Exercise instructions: Output range, inclusive: from the line containing "(** Exclusive or, digit by digit. *)" to the line containing "assert (Hab : lenZ". Restate those lines from the data below word for word and only those.

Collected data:
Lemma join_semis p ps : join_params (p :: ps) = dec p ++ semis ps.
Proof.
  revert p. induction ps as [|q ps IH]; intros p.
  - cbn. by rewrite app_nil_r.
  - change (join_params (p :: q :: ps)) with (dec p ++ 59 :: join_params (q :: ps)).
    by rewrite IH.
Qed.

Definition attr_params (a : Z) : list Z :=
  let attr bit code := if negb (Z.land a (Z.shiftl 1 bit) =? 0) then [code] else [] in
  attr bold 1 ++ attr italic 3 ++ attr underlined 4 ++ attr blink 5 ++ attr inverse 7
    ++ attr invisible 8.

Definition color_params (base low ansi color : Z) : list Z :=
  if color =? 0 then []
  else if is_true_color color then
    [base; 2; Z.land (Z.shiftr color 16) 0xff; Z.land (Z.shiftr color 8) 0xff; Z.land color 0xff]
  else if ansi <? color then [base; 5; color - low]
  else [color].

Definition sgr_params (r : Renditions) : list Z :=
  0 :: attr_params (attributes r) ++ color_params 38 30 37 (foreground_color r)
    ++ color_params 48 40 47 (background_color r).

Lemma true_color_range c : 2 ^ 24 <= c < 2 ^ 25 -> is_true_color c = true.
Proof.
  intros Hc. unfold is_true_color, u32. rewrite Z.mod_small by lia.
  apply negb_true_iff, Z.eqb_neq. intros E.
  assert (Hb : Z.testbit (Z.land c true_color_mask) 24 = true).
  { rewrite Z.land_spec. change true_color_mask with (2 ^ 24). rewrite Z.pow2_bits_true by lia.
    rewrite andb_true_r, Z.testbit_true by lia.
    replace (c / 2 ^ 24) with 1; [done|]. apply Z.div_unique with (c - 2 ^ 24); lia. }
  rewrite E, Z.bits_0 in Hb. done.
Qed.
* * *
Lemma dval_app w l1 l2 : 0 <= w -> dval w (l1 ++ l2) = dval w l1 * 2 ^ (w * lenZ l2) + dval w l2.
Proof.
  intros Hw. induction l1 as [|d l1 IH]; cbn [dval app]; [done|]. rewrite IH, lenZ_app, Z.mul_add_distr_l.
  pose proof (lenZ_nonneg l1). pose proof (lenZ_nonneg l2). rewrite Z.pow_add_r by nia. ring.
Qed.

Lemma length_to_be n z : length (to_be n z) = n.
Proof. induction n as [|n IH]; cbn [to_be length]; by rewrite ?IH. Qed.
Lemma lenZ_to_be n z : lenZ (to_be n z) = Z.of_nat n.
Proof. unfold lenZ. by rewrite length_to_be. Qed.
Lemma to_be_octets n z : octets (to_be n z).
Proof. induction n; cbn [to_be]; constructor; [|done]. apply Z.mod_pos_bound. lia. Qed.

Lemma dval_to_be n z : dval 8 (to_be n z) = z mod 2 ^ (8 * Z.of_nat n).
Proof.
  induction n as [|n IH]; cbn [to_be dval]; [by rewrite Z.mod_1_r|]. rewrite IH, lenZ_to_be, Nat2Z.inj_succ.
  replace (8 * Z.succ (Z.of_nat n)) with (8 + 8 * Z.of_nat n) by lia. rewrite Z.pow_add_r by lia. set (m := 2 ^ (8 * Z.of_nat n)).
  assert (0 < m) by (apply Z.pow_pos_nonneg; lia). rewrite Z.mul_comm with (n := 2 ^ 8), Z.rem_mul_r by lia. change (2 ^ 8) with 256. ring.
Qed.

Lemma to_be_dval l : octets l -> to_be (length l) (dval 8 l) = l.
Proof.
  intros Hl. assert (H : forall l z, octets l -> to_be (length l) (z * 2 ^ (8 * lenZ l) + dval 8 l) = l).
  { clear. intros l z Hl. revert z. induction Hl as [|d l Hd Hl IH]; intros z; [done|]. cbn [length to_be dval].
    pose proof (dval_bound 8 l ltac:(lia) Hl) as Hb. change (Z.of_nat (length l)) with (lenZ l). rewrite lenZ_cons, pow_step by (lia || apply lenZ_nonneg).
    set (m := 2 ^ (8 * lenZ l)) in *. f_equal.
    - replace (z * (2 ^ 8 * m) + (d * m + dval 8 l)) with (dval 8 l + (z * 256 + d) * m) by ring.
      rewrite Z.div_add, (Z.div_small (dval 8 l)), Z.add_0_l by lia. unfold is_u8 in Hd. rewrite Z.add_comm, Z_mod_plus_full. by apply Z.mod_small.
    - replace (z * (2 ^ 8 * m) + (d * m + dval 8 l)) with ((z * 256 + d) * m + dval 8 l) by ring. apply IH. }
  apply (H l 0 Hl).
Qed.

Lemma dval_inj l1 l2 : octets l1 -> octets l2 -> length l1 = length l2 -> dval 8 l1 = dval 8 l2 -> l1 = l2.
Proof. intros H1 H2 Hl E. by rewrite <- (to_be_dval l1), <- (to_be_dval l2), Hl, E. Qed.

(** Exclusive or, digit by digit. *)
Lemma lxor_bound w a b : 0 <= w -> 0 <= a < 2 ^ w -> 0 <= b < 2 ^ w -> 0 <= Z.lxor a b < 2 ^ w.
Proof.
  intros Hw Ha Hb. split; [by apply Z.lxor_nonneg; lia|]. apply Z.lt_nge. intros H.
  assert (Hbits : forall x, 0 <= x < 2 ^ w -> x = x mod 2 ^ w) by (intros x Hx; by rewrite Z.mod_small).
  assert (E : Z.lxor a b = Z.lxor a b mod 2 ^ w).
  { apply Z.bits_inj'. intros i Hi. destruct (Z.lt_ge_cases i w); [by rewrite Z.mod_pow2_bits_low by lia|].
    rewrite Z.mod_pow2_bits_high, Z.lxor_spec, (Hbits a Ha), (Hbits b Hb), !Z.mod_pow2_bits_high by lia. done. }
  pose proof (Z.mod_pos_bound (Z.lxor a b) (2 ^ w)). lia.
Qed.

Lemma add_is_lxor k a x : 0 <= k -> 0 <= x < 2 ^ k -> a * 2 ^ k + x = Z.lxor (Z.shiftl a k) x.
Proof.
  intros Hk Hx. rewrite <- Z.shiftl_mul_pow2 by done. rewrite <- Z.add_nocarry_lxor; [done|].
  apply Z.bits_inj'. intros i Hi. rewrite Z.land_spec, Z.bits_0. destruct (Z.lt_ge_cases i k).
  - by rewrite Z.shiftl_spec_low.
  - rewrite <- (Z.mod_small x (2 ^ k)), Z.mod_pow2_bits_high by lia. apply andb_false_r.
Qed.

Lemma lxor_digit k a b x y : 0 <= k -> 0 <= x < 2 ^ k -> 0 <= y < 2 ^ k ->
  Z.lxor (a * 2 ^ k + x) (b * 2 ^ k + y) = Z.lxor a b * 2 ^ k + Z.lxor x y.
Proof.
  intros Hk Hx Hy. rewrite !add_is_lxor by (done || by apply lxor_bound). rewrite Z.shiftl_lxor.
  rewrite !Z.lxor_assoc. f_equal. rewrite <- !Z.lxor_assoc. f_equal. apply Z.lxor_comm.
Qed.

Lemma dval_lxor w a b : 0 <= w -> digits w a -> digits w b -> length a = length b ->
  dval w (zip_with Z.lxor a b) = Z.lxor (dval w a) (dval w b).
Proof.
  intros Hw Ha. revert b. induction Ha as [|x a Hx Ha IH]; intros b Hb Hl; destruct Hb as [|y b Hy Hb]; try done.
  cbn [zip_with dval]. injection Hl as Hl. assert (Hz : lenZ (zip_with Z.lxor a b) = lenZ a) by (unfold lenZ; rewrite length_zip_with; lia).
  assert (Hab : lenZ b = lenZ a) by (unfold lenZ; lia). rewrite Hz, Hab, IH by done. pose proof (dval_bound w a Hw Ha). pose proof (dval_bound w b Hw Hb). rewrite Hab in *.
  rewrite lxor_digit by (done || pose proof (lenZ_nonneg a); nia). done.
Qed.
* * *
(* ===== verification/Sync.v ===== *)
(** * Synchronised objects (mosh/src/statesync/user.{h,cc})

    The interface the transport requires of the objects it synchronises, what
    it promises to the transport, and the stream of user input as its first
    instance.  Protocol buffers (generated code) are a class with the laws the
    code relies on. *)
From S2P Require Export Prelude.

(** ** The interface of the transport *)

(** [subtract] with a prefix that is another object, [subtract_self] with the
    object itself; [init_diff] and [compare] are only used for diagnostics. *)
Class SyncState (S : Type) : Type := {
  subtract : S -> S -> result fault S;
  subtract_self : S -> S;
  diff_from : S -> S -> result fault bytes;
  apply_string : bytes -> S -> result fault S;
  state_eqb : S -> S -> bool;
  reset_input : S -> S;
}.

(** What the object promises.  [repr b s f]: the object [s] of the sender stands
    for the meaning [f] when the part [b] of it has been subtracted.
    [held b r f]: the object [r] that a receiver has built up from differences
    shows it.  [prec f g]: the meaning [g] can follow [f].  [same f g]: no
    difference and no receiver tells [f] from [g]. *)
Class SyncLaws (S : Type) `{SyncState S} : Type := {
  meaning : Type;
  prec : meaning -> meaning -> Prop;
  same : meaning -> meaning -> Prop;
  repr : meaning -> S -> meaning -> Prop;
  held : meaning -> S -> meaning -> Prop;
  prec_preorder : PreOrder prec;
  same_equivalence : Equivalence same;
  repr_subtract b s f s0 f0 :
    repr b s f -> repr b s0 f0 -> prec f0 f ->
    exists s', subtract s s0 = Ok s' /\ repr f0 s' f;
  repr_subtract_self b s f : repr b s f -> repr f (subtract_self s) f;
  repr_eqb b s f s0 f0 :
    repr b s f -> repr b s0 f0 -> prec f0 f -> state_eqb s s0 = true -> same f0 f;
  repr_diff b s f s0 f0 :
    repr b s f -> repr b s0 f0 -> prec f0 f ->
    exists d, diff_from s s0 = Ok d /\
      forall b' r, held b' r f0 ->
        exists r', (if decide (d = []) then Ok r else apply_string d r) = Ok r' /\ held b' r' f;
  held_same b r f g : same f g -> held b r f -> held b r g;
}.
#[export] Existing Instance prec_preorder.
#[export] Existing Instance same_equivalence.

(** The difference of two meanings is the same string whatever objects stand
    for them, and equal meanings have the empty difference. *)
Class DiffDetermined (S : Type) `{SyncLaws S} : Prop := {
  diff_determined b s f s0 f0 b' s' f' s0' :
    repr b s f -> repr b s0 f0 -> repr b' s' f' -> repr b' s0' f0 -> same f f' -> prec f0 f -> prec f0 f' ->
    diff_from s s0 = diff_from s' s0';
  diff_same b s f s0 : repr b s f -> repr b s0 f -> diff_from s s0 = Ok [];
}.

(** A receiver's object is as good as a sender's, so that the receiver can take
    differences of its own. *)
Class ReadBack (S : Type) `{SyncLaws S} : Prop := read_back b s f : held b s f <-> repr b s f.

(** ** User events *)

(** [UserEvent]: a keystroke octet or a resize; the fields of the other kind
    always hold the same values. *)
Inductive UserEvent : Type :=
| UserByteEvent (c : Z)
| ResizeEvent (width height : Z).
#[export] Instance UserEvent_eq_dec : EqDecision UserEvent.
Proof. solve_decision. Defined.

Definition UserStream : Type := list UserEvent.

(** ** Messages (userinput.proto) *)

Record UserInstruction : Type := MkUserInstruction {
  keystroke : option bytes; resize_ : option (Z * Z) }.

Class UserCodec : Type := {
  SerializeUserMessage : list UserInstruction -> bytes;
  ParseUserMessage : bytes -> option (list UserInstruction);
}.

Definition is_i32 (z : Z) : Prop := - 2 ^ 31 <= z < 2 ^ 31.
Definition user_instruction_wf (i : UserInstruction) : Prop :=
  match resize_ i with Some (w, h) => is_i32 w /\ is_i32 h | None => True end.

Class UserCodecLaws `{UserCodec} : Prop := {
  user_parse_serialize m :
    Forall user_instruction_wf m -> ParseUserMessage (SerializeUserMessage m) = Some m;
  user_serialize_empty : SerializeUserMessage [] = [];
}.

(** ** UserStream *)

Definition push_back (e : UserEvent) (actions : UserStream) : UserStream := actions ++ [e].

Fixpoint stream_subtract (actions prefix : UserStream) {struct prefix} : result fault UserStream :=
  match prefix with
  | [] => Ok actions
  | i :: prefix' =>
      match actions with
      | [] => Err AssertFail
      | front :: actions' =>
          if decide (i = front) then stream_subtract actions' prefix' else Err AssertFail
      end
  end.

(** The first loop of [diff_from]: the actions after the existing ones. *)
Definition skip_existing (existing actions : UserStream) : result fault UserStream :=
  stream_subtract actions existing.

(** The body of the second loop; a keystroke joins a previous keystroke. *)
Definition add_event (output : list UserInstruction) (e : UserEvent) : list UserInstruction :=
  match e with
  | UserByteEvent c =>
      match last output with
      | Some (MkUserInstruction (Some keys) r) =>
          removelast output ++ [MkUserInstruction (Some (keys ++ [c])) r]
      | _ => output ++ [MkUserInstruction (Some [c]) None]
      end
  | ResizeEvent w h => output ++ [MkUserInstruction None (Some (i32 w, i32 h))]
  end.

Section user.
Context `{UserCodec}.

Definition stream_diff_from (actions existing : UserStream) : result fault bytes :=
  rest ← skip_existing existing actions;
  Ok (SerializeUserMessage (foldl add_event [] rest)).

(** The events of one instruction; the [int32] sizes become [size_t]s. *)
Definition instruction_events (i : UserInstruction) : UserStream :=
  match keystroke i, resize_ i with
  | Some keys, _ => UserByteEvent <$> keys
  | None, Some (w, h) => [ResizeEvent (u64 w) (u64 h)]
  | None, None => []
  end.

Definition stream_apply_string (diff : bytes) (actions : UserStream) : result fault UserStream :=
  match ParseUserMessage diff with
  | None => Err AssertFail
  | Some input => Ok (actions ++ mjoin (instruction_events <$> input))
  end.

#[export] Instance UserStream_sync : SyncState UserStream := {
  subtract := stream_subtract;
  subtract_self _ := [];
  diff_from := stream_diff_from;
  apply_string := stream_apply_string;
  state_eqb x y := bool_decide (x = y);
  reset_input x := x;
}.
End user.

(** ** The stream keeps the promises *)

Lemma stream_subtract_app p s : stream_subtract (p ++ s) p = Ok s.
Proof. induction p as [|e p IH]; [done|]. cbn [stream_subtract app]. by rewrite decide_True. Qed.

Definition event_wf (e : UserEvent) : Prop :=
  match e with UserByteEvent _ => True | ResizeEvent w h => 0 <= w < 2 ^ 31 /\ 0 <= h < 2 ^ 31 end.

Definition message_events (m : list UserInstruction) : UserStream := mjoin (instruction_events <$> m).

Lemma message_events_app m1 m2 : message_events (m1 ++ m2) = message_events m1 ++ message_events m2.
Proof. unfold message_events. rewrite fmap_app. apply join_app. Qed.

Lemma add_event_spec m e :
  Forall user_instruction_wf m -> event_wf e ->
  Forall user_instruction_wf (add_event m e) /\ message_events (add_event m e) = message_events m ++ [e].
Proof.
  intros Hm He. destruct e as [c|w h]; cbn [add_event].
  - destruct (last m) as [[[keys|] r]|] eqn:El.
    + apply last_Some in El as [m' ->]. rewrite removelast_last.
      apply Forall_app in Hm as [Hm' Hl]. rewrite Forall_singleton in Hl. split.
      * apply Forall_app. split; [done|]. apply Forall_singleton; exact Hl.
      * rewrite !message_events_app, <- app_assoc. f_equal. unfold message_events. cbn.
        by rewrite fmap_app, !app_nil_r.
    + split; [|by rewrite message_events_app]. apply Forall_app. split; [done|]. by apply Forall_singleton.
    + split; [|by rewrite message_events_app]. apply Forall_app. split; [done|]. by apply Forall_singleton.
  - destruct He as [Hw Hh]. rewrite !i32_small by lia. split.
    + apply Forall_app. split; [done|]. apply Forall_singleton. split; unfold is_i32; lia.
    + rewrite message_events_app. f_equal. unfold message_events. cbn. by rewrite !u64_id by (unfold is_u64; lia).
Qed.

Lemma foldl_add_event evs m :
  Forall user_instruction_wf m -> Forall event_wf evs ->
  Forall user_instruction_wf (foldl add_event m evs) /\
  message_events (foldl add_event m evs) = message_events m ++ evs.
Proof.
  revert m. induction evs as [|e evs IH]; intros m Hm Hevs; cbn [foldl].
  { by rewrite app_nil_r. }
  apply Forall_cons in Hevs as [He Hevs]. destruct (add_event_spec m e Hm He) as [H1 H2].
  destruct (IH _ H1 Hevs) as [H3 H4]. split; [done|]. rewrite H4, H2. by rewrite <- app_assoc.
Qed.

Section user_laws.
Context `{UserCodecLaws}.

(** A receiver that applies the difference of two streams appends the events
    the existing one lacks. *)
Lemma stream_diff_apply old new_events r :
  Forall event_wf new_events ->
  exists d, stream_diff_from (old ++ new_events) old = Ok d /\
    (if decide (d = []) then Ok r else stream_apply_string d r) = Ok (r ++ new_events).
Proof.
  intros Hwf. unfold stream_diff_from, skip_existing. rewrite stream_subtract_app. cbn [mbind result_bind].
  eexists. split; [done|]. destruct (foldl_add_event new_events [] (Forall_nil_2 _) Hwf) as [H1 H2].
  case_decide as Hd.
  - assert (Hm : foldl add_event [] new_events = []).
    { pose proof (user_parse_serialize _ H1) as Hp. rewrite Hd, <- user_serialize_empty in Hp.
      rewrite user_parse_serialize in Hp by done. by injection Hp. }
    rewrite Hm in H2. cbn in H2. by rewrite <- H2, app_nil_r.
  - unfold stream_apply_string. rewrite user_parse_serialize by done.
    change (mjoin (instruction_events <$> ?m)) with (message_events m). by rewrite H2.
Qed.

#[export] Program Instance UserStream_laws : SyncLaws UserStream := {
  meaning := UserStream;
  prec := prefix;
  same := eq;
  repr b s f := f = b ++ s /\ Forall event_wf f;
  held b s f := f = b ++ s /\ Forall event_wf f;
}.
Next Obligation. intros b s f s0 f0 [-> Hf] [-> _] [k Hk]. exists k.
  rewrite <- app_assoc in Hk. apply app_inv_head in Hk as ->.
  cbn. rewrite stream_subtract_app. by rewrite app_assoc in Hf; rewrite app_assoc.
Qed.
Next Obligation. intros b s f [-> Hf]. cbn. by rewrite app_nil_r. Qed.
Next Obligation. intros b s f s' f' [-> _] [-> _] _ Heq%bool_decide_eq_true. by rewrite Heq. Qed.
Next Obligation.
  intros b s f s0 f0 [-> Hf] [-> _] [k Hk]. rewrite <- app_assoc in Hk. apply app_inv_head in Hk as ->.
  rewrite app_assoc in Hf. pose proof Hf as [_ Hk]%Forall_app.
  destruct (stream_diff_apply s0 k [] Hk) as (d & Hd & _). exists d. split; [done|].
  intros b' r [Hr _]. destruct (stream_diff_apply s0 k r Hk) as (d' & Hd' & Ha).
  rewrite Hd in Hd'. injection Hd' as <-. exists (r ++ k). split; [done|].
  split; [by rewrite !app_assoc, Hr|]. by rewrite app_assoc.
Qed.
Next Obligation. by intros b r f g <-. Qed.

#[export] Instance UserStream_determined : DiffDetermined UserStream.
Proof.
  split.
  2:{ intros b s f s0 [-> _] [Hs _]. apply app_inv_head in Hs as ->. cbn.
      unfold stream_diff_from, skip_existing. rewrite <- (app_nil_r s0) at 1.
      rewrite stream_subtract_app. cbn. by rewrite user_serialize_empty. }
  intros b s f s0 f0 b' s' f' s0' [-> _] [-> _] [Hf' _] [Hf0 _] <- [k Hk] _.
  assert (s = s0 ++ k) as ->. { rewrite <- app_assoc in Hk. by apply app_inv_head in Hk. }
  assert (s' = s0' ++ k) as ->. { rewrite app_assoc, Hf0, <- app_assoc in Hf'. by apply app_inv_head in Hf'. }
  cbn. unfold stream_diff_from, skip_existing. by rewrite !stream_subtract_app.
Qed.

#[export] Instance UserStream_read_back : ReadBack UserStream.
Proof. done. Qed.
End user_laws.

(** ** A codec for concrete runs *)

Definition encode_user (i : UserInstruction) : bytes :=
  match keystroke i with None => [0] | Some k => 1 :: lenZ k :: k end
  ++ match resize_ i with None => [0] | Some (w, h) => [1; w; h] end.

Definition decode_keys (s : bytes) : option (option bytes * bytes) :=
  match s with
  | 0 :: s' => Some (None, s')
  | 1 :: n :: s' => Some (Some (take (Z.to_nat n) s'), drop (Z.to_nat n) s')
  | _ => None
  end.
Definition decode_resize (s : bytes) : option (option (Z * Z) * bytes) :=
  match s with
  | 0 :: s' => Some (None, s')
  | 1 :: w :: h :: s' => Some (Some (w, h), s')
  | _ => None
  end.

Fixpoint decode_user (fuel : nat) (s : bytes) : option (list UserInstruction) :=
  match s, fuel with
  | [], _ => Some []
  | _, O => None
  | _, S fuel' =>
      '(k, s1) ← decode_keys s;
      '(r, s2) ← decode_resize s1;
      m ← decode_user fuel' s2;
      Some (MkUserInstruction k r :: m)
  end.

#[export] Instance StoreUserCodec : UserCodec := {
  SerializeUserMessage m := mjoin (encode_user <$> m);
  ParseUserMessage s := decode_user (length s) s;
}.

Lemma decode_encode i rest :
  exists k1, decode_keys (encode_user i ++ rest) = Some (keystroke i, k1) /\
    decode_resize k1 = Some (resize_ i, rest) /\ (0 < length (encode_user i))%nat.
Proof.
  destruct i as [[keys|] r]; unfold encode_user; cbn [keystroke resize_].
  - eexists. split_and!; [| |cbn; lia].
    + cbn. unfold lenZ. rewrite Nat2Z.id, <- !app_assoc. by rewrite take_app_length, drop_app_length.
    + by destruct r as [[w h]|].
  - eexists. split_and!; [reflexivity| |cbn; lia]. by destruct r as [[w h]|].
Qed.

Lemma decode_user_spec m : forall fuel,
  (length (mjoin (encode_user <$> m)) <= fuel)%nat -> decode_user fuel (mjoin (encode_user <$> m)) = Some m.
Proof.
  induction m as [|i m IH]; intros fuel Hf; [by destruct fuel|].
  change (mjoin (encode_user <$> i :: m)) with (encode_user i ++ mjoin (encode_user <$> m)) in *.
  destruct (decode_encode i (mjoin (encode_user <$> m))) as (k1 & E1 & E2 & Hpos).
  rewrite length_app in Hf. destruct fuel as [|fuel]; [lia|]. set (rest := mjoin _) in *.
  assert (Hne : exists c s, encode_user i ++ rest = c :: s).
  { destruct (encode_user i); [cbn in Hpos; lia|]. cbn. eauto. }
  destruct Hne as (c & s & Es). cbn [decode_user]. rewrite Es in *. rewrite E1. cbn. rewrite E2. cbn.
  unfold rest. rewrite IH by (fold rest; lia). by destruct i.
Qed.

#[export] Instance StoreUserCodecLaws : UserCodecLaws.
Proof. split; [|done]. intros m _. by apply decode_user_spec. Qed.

Your solution:
(** Exclusive or, digit by digit. *)
Lemma lxor_bound w a b : 0 <= w -> 0 <= a < 2 ^ w -> 0 <= b < 2 ^ w -> 0 <= Z.lxor a b < 2 ^ w.
Proof.
  intros Hw Ha Hb. split; [by apply Z.lxor_nonneg; lia|]. apply Z.lt_nge. intros H.
  assert (Hbits : forall x, 0 <= x < 2 ^ w -> x = x mod 2 ^ w) by (intros x Hx; by rewrite Z.mod_small).
  assert (E : Z.lxor a b = Z.lxor a b mod 2 ^ w).
  { apply Z.bits_inj'. intros i Hi. destruct (Z.lt_ge_cases i w); [by rewrite Z.mod_pow2_bits_low by lia|].
    rewrite Z.mod_pow2_bits_high, Z.lxor_spec, (Hbits a Ha), (Hbits b Hb), !Z.mod_pow2_bits_high by lia. done. }
  pose proof (Z.mod_pos_bound (Z.lxor a b) (2 ^ w)). lia.
Qed.

Lemma add_is_lxor k a x : 0 <= k -> 0 <= x < 2 ^ k -> a * 2 ^ k + x = Z.lxor (Z.shiftl a k) x.
Proof.
  intros Hk Hx. rewrite <- Z.shiftl_mul_pow2 by done. rewrite <- Z.add_nocarry_lxor; [done|].
  apply Z.bits_inj'. intros i Hi. rewrite Z.land_spec, Z.bits_0. destruct (Z.lt_ge_cases i k).
  - by rewrite Z.shiftl_spec_low.
  - rewrite <- (Z.mod_small x (2 ^ k)), Z.mod_pow2_bits_high by lia. apply andb_false_r.
Qed.

Lemma lxor_digit k a b x y : 0 <= k -> 0 <= x < 2 ^ k -> 0 <= y < 2 ^ k ->
  Z.lxor (a * 2 ^ k + x) (b * 2 ^ k + y) = Z.lxor a b * 2 ^ k + Z.lxor x y.
Proof.
  intros Hk Hx Hy. rewrite !add_is_lxor by (done || by apply lxor_bound). rewrite Z.shiftl_lxor.
  rewrite !Z.lxor_assoc. f_equal. rewrite <- !Z.lxor_assoc. f_equal. apply Z.lxor_comm.
Qed.

Lemma dval_lxor w a b : 0 <= w -> digits w a -> digits w b -> length a = length b ->
  dval w (zip_with Z.lxor a b) = Z.lxor (dval w a) (dval w b).
Proof.
  intros Hw Ha. revert b. induction Ha as [|x a Hx Ha IH]; intros b Hb Hl; destruct Hb as [|y b Hy Hb]; try done.
  cbn [zip_with dval]. injection Hl as Hl. assert (Hz : lenZ (zip_with Z.lxor a b) = lenZ a) by (unfold lenZ; rewrite length_zip_with; lia).
  assert (Hab : lenZ b = lenZ a) by (unfold lenZ; lia). rewrite Hz, Hab, IH by done. pose proof (dval_bound w a Hw Ha). pose proof (dval_bound w b Hw Hb). rewrite Hab in *.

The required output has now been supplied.